Is There Still a Role for Surgical Shunts in the Treatment of Budd-Chiari Syndrome? A 25-Year Experience

Serin K. R., Tekant Y., Emre A.

JOURNAL OF GASTROINTESTINAL SURGERY, vol.24, no.6, pp.1359-1365, 2020 (SCI-Expanded) identifier identifier identifier

  • Publication Type: Article / Article
  • Volume: 24 Issue: 6
  • Publication Date: 2020
  • Doi Number: 10.1007/s11605-020-04524-7
  • Journal Indexes: Science Citation Index Expanded (SCI-EXPANDED), Scopus, Academic Search Premier, CAB Abstracts, CINAHL, EMBASE, MEDLINE, Veterinary Science Database
  • Page Numbers: pp.1359-1365
  • Istanbul University Affiliated: Yes


Purpose To investigate the long-term results of shunt surgery in the treatment of Budd-Chiari Syndrome.
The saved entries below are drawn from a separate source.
(** * Commit listing service: the route handlers of [server.js]

    A shallow embedding of the two Express handlers of [src/server.js]
    ([GET /api/commits] and [GET /health]) together with a small model of
    the PostgreSQL store the first one talks to.

    - JavaScript numbers produced by [parseInt] are modelled by [num]: [NaN]
      or an integer in [Z] that is a double ([JS.to_double] rounds to the
      nearest one); 2^1024 and its opposite stand for [Infinity] and
      [-Infinity].
    - A query-string parameter is [option string]: [None] is [undefined]
      (the parameter is absent), [Some s] the text given once in the URL.
    - [pool.query] is an argument of the handler; every call made to it is
      recorded in the [issued] list of the outcome.
    - Strings are byte strings holding UTF-8, as the text of a URL is once
      its percent escapes are decoded.
    - When both calls to the store are rejected, which rejection comes
      first is an argument of the handler.
    - What the handlers write to the console is left out. *)

From Stdlib Require Import ZArith QArith Qround Lia Bool List Ascii String.
From Stdlib Require Import Decimal DecimalString DecimalZ DecimalN DecimalPos.
From Stdlib Require Import Sorting.Sorted Sorting.Permutation.
Import ListNotations.

#[local] Open Scope string_scope.
#[local] Open Scope Z_scope.

(** ** JavaScript primitives used by the handler *)

Module JS.

(** The result of [parseInt] and of arithmetic on it. *)
Inductive num : Type :=
| NaN
| Int (z : Z).

(** [ToString] of a query-string value. *)
Definition ToString (v : option string) : string :=
  match v with
  | None => "undefined"
  | Some s => s
  end.

(** [ToBoolean] of a query-string value: [undefined] and [''] are falsy. *)
Definition truthy (v : option string) : bool :=
  match v with
  | None => false
  | Some s => negb (s =? "")%string
  end.

(** [ToBoolean] of a string. *)
Definition truthy_string (s : string) : bool := negb (s =? "")%string.

(** [v || null] on a query-string value. *)
Definition or_null (v : option string) : option string :=
  if truthy v then v else None.

(** [v === s] for a string [s]: never true of [undefined]. *)
Definition strict_equals (v : option string) (s : string) : bool :=
  match v with
  | None => false
  | Some x => (x =? s)%string
  end.

(** [n || d] on a number: [NaN] and [0] are falsy. *)
Definition or_default (n : num) (d : Z) : Z :=
  match n with
  | NaN => d
  | Int z => if z =? 0 then d else z
  end.

(** White space and line ends of one byte: TAB, LF, VT, FF, CR, SP. *)
Definition is_space (c : ascii) : bool :=
  let n := Z.of_N (N_of_ascii c) in
  ((9 <=? n) && (n <=? 13)) || (n =? 32).

(** White space of two bytes: U+00A0. *)
Definition is_space2 (a b : ascii) : bool :=
  let x := Z.of_N (N_of_ascii a) in
  let y := Z.of_N (N_of_ascii b) in
  (x =? 194) && (y =? 160).

(** White space and line ends of three bytes: U+1680, U+2000 to U+200A,
    U+2028, U+2029, U+202F, U+205F, U+3000 and U+FEFF. *)
Definition is_space3 (a b c : ascii) : bool :=
  let x := Z.of_N (N_of_ascii a) in
  let y := Z.of_N (N_of_ascii b) in
  let z := Z.of_N (N_of_ascii c) in
  ((x =? 225) && (y =? 154) && (z =? 128))
  || ((x =? 226) && (y =? 128)
      && (((128 <=? z) && (z <=? 138)) || (z =? 168) || (z =? 169)
          || (z =? 175)))
  || ((x =? 226) && (y =? 129) && (z =? 159))
  || ((x =? 227) && (y =? 128) && (z =? 128))
  || ((x =? 239) && (y =? 187) && (z =? 191)).

(** The text without the white space and line ends it starts with. *)
Fixpoint trim_start (s : string) : string :=
  match s with
  | String a r =>
      if is_space a then trim_start r
      else
        match r with
        | String b r2 =>
            if is_space2 a b then trim_start r2
            else
              match r2 with
              | String c r3 => if is_space3 a b c then trim_start r3 else s
              | EmptyString => s
              end
        | EmptyString => s
        end
  | EmptyString => s
  end.

(** 2^53: every integer below it is a double. *)
Definition safe_bound : Z := 9007199254740992.

(** 2^1024, above every finite double; it stands for [Infinity]. *)
Definition infinity : Z := Z.shiftl 1 1024.

(** The double nearest to an integer, ties going to the even significand
    of 53 bits; [infinity] or its opposite from 2^1024 - 2^970 on. *)
Definition to_double (z : Z) : Z :=
  let a := Z.abs z in
  if a <? safe_bound then z
  else
    let e := Z.log2 a - 52 in
    let q := Z.shiftr a e in
    let r := a - Z.shiftl q e in
    let half := Z.shiftl 1 (e - 1) in
    let q' := if (half <? r) || ((r =? half) && Z.odd q) then q + 1 else q in
    let v := Z.shiftl q' e in
    Z.sgn z * (if infinity <=? v then infinity else v).

(** The value of [c] as a digit in the given radix, if it is one. *)
Definition digit_of (radix : Z) (c : ascii) : option Z :=
  let n := Z.of_N (N_of_ascii c) in
  let v :=
    if (48 <=? n) && (n <=? 57) then Some (n - 48)
    else if (97 <=? n) && (n <=? 122) then Some (n - 87)
    else if (65 <=? n) && (n <=? 90) then Some (n - 55)
    else None in
  match v with
  | Some d => if d <? radix then Some d else None
  | None => None
  end.

(** The number written by the longest prefix of digits of [s]; [acc] is
    [None] until a digit has been read. *)
Fixpoint digits_value (radix : Z) (acc : option Z) (s : string) : option Z :=
  match s with
  | String c r =>
      match digit_of radix c with
      | Some d =>
          digits_value radix
            (Some (radix * match acc with Some a => a | None => 0 end + d)) r
      | None => acc
      end
  | EmptyString => acc
  end.

(** [parseInt(string)] with no radix argument: leading white space, an
    optional sign, an optional [0x]/[0X] prefix selecting radix 16, then
    the longest run of digits; [NaN] when that run is empty, else the
    double nearest to the number written (as V8 computes it). *)
Definition parseInt_string (s : string) : num :=
  let s1 := trim_start s in
  let '(neg, s2) :=
    match s1 with
    | String c r =>
        if (c =? "-")%char then (true, r)
        else if (c =? "+")%char then (false, r)
        else (false, s1)
    | EmptyString => (false, s1)
    end in
  let '(radix, s3) :=
    match s2 with
    | String c0 (String c1 r) =>
        if ((c0 =? "0") && ((c1 =? "x") || (c1 =? "X")))%char
        then (16, r) else (10, s2)
    | _ => (10, s2)
    end in
  match digits_value radix None s3 with
  | None => NaN
  | Some n => Int (to_double (if neg then - n else n))
  end.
Methods Medical records of patients treated with Budd-Chiari Syndrome between 1993 and 2006 were reviewed. Results Thirty-seven patients (26 female, 11 male) were identified, with a median age of 30 years (range 14-51). Median duration of symptoms was 3 months (range 1 month to 10 years). Twenty-five patients, all in acute or subacute stages of disease, were treated surgically. Constructed shunts were mesoatrial in 17, portocaval in five (one was converted from a failed portorenal shunt) and mesocaval in three. Median portal pressure decreased from 44 cm H2O (range 31-55) to 20 cm H2O (range 5-27). Seven patients (28%) died in the perioperative period. Eighteen patients (72%) were followed up for a median of 186 months (24-241 months). Seven patients died during follow-up, five due to reasons related to the underlying cause and treatment. Remaining 11 patients (61%) were alive at a median of 18 years (13-25 years) with patent shunts. One-, 5-, and 10-year survival rates in patients undergoing shunt surgery were 78%, 72%, and 66%, respectively. Conclusion Portosystemic shunts may still be considered when expertise for transjugular intrahepatic portosystemic shunt or liver transplantation is not available.